(Dataset entries)
== == ==

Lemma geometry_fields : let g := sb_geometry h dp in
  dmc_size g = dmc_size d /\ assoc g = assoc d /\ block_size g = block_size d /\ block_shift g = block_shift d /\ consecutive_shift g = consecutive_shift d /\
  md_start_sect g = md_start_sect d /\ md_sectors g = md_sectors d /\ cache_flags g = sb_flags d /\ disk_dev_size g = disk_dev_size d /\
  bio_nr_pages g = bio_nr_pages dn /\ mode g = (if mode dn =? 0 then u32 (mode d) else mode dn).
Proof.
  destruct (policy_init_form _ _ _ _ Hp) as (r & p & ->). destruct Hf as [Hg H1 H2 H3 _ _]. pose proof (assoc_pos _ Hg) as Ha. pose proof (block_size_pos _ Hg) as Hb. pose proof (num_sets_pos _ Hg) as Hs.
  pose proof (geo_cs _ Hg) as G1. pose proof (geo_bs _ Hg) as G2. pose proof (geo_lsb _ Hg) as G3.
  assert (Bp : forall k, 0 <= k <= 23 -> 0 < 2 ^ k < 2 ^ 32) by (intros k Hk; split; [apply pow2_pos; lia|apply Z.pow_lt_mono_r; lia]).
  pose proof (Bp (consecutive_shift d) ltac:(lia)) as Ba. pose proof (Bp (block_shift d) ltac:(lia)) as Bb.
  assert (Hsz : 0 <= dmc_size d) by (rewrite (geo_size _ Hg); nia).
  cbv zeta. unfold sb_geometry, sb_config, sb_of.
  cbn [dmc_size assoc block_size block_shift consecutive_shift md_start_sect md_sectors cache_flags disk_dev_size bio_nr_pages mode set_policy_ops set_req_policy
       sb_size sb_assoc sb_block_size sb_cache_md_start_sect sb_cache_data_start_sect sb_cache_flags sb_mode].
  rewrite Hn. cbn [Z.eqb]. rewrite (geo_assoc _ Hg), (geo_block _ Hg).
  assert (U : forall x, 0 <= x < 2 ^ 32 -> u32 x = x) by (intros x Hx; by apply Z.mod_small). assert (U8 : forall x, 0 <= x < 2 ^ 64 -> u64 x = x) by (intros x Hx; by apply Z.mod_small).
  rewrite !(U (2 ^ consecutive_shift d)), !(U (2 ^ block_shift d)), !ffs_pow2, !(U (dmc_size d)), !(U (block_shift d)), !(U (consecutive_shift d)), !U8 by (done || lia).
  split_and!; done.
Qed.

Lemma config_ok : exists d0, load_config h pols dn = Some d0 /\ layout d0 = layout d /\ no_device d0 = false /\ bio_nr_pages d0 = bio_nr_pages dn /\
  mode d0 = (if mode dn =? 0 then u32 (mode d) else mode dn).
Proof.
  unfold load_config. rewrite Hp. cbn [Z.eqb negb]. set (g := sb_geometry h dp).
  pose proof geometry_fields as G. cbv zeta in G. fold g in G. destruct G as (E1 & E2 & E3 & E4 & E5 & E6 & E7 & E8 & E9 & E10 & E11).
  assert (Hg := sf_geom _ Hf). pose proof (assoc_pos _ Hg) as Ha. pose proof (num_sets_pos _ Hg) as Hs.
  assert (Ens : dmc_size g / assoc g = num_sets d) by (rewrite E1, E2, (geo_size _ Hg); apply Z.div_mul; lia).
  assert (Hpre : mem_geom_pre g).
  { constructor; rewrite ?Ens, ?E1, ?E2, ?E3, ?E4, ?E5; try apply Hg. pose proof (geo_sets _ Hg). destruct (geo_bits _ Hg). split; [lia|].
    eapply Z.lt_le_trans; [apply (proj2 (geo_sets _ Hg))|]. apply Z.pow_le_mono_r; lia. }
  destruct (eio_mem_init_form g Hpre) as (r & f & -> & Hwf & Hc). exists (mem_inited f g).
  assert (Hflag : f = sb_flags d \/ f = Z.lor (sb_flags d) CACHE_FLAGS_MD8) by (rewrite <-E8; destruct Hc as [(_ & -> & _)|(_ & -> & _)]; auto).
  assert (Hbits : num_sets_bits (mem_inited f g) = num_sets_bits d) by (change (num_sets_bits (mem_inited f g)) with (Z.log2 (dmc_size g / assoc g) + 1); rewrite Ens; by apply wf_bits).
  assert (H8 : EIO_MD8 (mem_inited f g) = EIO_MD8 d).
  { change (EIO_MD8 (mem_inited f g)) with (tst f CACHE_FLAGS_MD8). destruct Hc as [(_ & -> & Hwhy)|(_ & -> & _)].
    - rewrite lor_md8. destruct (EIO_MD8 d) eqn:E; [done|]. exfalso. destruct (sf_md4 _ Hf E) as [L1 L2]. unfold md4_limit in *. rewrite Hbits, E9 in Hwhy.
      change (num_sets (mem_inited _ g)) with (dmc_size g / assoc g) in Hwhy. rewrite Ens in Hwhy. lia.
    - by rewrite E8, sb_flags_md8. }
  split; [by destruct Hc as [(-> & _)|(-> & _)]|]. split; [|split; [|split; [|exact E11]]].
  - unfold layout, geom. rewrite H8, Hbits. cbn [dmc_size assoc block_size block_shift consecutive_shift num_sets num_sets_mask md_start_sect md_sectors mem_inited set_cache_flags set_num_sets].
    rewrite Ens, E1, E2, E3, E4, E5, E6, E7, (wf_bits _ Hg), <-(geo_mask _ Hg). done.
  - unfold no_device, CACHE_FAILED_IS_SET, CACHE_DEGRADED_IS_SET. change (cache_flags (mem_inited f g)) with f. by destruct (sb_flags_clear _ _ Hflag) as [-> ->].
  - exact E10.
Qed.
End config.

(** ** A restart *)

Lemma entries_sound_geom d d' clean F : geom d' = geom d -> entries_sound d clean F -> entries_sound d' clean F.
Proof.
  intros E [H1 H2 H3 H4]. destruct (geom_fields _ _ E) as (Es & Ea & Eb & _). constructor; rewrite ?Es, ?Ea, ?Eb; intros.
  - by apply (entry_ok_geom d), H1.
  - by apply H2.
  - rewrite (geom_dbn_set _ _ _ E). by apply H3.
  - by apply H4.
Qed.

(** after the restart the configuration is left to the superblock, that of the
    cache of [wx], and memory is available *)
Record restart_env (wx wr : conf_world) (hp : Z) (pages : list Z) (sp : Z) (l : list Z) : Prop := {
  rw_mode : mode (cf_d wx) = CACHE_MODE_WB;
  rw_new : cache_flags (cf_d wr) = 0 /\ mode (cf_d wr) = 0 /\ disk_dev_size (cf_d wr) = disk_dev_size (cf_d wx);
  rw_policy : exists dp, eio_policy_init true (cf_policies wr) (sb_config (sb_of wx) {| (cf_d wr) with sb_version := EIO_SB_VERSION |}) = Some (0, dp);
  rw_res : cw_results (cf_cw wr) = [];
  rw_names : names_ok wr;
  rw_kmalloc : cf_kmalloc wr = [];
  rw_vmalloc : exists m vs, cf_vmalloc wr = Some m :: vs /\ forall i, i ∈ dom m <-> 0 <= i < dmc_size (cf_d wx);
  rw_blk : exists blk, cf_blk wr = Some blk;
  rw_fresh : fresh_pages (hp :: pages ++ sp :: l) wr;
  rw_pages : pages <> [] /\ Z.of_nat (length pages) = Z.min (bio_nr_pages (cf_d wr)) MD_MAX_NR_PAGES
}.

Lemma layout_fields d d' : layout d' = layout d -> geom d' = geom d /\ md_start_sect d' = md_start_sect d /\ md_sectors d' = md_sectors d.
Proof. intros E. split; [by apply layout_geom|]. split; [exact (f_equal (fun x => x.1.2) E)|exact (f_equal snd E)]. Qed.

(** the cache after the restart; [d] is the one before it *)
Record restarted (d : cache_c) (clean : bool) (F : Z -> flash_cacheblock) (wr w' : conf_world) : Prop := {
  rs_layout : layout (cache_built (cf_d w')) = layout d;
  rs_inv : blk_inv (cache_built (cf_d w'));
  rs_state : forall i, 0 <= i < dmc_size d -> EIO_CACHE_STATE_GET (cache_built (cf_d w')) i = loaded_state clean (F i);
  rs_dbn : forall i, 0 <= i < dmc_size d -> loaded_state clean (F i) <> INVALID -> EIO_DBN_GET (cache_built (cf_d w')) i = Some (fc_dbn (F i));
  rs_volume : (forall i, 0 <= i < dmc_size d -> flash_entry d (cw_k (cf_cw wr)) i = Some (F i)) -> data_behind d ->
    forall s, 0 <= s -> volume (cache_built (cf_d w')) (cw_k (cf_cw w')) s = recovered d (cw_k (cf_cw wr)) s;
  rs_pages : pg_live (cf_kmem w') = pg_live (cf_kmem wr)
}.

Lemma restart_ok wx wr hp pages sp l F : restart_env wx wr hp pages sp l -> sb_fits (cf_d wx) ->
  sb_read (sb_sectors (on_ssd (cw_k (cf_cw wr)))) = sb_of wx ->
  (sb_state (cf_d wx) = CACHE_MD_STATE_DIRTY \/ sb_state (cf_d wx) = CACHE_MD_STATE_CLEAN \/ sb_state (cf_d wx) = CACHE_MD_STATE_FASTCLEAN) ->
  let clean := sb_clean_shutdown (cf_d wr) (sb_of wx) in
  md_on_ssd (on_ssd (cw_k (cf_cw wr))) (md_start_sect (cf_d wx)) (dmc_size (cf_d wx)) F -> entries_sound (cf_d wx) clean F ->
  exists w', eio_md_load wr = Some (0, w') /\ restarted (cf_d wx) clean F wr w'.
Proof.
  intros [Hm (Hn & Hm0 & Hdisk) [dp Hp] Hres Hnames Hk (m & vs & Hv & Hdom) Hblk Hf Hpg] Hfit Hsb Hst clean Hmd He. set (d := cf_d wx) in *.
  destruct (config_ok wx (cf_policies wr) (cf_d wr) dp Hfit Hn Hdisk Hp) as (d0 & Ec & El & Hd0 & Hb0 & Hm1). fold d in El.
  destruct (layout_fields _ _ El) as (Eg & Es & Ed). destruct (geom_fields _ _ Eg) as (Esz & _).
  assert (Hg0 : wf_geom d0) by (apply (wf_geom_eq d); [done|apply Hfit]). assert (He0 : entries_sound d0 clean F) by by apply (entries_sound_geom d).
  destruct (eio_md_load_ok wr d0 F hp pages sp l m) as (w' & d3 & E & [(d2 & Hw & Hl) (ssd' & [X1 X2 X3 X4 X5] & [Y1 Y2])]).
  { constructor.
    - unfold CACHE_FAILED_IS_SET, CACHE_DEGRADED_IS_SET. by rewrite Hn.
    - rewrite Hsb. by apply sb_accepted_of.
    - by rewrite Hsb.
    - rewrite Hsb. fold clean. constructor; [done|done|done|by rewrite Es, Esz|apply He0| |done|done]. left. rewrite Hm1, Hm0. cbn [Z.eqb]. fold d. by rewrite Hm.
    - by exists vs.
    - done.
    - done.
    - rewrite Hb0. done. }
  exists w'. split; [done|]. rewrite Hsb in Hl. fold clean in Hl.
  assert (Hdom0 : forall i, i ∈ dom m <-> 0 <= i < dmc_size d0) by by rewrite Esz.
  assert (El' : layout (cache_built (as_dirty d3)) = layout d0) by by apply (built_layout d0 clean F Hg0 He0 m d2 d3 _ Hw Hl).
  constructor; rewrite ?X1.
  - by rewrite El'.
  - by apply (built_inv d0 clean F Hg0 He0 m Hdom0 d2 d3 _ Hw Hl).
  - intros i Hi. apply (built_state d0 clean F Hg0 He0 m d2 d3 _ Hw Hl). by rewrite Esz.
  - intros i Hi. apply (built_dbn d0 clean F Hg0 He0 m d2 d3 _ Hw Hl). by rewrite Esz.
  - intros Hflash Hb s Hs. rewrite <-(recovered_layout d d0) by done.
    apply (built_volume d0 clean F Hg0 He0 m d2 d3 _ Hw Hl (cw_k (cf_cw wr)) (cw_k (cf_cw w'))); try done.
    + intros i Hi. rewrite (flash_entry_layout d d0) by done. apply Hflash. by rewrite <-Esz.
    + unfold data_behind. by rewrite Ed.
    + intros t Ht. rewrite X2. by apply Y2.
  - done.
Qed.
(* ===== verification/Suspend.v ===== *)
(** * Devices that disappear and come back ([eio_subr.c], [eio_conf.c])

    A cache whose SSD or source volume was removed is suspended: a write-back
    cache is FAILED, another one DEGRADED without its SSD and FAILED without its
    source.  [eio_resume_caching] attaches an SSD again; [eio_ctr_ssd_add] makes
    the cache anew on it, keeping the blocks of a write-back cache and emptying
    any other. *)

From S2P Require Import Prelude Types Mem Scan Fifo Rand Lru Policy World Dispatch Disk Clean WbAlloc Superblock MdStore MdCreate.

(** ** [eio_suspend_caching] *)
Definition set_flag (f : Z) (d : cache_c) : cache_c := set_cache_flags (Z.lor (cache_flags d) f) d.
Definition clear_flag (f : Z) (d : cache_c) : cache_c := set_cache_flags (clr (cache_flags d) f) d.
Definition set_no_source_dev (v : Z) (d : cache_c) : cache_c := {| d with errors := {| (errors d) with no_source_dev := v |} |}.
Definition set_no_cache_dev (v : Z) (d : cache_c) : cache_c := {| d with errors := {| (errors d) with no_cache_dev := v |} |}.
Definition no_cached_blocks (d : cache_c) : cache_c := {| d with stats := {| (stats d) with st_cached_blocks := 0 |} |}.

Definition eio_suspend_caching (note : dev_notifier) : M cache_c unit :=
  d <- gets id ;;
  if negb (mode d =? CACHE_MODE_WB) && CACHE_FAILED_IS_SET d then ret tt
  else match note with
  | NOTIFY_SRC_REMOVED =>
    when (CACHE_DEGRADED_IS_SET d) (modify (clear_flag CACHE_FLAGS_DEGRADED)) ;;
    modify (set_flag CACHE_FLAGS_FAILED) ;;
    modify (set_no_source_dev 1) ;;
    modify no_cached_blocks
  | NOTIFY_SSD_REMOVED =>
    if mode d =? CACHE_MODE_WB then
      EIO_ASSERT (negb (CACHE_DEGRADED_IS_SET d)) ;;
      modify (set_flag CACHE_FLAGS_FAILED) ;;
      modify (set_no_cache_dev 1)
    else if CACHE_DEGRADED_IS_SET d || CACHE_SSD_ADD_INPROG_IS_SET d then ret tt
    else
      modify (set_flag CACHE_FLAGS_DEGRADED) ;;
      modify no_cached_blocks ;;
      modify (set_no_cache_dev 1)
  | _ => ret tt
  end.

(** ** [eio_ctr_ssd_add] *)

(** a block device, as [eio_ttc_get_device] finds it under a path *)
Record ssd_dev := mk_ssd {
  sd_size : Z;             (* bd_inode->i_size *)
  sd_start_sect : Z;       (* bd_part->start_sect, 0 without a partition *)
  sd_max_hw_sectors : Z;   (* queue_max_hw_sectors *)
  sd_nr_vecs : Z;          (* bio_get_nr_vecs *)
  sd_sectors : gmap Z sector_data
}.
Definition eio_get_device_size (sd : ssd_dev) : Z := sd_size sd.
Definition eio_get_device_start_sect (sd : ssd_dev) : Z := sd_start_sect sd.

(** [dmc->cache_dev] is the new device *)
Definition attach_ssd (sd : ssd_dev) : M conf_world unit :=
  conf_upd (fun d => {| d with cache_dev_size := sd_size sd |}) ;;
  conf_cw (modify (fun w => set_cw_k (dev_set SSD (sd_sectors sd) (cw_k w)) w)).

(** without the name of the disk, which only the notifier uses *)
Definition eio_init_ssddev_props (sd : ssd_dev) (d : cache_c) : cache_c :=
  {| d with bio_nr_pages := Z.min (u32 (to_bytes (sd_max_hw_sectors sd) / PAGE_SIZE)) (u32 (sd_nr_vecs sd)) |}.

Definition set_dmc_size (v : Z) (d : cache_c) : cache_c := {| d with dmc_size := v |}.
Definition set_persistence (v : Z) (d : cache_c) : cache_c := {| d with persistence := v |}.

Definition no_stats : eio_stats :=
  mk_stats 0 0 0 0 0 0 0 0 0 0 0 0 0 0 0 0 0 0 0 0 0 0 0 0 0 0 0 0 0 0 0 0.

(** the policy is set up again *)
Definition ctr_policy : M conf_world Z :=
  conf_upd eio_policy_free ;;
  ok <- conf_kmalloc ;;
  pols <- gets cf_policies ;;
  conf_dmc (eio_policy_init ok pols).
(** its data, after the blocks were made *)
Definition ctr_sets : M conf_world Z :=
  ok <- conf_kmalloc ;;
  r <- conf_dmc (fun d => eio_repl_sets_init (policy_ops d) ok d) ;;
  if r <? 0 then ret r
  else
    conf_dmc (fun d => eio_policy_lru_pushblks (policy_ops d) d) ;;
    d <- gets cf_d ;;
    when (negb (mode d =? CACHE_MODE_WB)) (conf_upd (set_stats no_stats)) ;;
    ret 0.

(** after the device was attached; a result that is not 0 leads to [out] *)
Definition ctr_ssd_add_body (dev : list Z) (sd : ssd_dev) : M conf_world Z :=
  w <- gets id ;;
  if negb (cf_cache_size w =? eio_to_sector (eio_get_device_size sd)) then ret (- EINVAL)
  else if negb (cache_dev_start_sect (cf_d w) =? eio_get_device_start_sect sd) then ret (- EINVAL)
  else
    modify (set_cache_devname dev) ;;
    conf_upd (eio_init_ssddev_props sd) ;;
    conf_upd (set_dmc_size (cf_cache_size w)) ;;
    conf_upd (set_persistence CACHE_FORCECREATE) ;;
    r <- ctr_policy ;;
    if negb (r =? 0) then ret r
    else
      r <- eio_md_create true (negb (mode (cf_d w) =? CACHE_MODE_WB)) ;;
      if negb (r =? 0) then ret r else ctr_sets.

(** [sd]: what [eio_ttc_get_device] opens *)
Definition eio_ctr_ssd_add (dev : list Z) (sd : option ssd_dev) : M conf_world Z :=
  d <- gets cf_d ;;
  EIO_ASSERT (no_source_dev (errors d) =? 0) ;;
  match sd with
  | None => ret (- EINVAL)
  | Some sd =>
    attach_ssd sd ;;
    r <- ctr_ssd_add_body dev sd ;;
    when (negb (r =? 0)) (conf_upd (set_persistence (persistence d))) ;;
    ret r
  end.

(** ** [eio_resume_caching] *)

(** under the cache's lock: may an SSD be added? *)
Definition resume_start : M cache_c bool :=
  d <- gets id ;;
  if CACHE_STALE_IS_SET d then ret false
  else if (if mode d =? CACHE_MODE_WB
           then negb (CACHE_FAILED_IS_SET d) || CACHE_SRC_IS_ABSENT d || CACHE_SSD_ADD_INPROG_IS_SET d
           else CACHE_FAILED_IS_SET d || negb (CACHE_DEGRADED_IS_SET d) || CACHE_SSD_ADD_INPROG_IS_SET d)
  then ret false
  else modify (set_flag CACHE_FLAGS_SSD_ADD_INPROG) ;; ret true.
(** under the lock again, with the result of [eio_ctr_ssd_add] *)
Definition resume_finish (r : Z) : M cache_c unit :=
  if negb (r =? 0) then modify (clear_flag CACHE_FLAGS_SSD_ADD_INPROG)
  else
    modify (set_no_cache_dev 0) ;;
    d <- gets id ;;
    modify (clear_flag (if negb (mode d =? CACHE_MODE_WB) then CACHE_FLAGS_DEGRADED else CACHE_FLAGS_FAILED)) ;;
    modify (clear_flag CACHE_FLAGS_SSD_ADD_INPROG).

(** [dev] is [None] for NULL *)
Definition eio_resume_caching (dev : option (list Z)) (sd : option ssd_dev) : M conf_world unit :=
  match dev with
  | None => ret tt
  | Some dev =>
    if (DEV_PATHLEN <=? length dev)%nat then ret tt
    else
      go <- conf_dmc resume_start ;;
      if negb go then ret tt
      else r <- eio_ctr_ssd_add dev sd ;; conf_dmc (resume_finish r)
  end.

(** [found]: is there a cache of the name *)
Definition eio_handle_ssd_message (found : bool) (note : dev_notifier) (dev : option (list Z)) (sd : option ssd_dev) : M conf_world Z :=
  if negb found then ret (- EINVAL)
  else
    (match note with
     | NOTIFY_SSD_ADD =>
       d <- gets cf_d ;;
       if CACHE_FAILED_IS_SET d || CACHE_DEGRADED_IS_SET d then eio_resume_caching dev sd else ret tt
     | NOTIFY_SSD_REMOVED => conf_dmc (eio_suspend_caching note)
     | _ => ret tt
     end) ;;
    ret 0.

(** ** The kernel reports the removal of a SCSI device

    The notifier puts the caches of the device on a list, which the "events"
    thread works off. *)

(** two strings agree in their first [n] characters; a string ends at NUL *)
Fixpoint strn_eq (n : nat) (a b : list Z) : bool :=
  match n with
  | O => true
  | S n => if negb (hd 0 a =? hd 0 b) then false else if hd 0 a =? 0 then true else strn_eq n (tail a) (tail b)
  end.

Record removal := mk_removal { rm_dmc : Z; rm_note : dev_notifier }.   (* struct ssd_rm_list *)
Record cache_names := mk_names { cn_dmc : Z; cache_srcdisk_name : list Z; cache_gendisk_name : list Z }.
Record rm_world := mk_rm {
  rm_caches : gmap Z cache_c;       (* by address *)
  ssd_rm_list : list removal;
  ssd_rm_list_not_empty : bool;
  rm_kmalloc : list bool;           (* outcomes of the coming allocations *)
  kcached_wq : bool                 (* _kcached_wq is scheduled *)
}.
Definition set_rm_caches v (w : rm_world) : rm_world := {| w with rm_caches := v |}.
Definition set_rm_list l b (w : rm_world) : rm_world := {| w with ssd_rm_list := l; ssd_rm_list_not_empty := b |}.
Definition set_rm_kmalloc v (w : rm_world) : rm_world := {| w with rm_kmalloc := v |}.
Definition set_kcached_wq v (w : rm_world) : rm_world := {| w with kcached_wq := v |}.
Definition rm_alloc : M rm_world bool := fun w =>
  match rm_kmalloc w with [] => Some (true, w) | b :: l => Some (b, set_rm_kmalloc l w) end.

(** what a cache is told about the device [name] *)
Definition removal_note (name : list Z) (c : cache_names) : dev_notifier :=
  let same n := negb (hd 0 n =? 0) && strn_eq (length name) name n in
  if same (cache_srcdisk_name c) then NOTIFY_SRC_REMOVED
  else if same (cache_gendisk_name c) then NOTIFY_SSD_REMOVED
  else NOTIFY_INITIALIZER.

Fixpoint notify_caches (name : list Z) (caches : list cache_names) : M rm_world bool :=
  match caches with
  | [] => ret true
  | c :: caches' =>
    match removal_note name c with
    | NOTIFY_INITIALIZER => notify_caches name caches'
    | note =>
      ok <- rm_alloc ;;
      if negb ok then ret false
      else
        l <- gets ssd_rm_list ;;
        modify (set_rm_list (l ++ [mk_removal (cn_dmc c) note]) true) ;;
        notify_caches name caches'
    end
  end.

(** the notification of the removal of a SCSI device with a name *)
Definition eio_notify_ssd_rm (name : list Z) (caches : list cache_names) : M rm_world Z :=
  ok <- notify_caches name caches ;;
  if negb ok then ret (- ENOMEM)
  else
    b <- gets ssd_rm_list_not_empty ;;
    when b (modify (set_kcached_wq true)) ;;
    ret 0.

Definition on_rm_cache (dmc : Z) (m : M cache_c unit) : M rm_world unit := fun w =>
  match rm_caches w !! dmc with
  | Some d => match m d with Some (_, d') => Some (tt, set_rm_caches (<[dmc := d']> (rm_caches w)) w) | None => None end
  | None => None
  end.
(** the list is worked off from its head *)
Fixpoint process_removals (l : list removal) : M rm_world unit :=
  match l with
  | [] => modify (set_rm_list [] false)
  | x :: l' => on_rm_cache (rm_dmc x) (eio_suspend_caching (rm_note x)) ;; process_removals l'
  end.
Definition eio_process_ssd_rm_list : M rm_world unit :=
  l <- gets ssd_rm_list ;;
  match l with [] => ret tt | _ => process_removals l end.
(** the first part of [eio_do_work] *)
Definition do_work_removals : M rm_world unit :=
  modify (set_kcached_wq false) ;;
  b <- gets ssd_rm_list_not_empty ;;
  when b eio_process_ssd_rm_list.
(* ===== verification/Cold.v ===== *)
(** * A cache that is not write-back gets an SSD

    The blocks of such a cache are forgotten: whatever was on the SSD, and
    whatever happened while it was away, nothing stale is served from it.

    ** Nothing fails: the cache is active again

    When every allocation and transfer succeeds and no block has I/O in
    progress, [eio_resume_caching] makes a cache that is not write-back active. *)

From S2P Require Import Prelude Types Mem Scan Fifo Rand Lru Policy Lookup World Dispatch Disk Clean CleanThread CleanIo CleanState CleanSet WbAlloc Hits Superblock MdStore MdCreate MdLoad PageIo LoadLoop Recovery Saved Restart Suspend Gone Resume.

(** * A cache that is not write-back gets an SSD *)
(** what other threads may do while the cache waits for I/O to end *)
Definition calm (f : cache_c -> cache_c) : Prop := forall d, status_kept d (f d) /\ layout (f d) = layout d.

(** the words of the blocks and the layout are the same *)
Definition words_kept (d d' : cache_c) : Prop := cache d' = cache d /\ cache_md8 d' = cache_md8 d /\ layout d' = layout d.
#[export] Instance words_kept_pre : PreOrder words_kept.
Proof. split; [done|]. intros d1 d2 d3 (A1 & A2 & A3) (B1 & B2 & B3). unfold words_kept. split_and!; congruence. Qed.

== == ==

Write down exactly the span of lines above from the one containing "rw_new : cache_flags" to the one containing "sb_read (sb_sectors (on_ssd", both ends included.

  rw_new : cache_flags (cf_d wr) = 0 /\ mode (cf_d wr) = 0 /\ disk_dev_size (cf_d wr) = disk_dev_size (cf_d wx);
  rw_policy : exists dp, eio_policy_init true (cf_policies wr) (sb_config (sb_of wx) {| (cf_d wr) with sb_version := EIO_SB_VERSION |}) = Some (0, dp);
  rw_res : cw_results (cf_cw wr) = [];
  rw_names : names_ok wr;
  rw_kmalloc : cf_kmalloc wr = [];
  rw_vmalloc : exists m vs, cf_vmalloc wr = Some m :: vs /\ forall i, i ∈ dom m <-> 0 <= i < dmc_size (cf_d wx);
  rw_blk : exists blk, cf_blk wr = Some blk;
  rw_fresh : fresh_pages (hp :: pages ++ sp :: l) wr;
  rw_pages : pages <> [] /\ Z.of_nat (length pages) = Z.min (bio_nr_pages (cf_d wr)) MD_MAX_NR_PAGES
}.

Lemma layout_fields d d' : layout d' = layout d -> geom d' = geom d /\ md_start_sect d' = md_start_sect d /\ md_sectors d' = md_sectors d.
Proof. intros E. split; [by apply layout_geom|]. split; [exact (f_equal (fun x => x.1.2) E)|exact (f_equal snd E)]. Qed.

(** the cache after the restart; [d] is the one before it *)
Record restarted (d : cache_c) (clean : bool) (F : Z -> flash_cacheblock) (wr w' : conf_world) : Prop := {
  rs_layout : layout (cache_built (cf_d w')) = layout d;
  rs_inv : blk_inv (cache_built (cf_d w'));
  rs_state : forall i, 0 <= i < dmc_size d -> EIO_CACHE_STATE_GET (cache_built (cf_d w')) i = loaded_state clean (F i);
  rs_dbn : forall i, 0 <= i < dmc_size d -> loaded_state clean (F i) <> INVALID -> EIO_DBN_GET (cache_built (cf_d w')) i = Some (fc_dbn (F i));
  rs_volume : (forall i, 0 <= i < dmc_size d -> flash_entry d (cw_k (cf_cw wr)) i = Some (F i)) -> data_behind d ->
    forall s, 0 <= s -> volume (cache_built (cf_d w')) (cw_k (cf_cw w')) s = recovered d (cw_k (cf_cw wr)) s;
  rs_pages : pg_live (cf_kmem w') = pg_live (cf_kmem wr)
}.

Lemma restart_ok wx wr hp pages sp l F : restart_env wx wr hp pages sp l -> sb_fits (cf_d wx) ->
  sb_read (sb_sectors (on_ssd (cw_k (cf_cw wr)))) = sb_of wx ->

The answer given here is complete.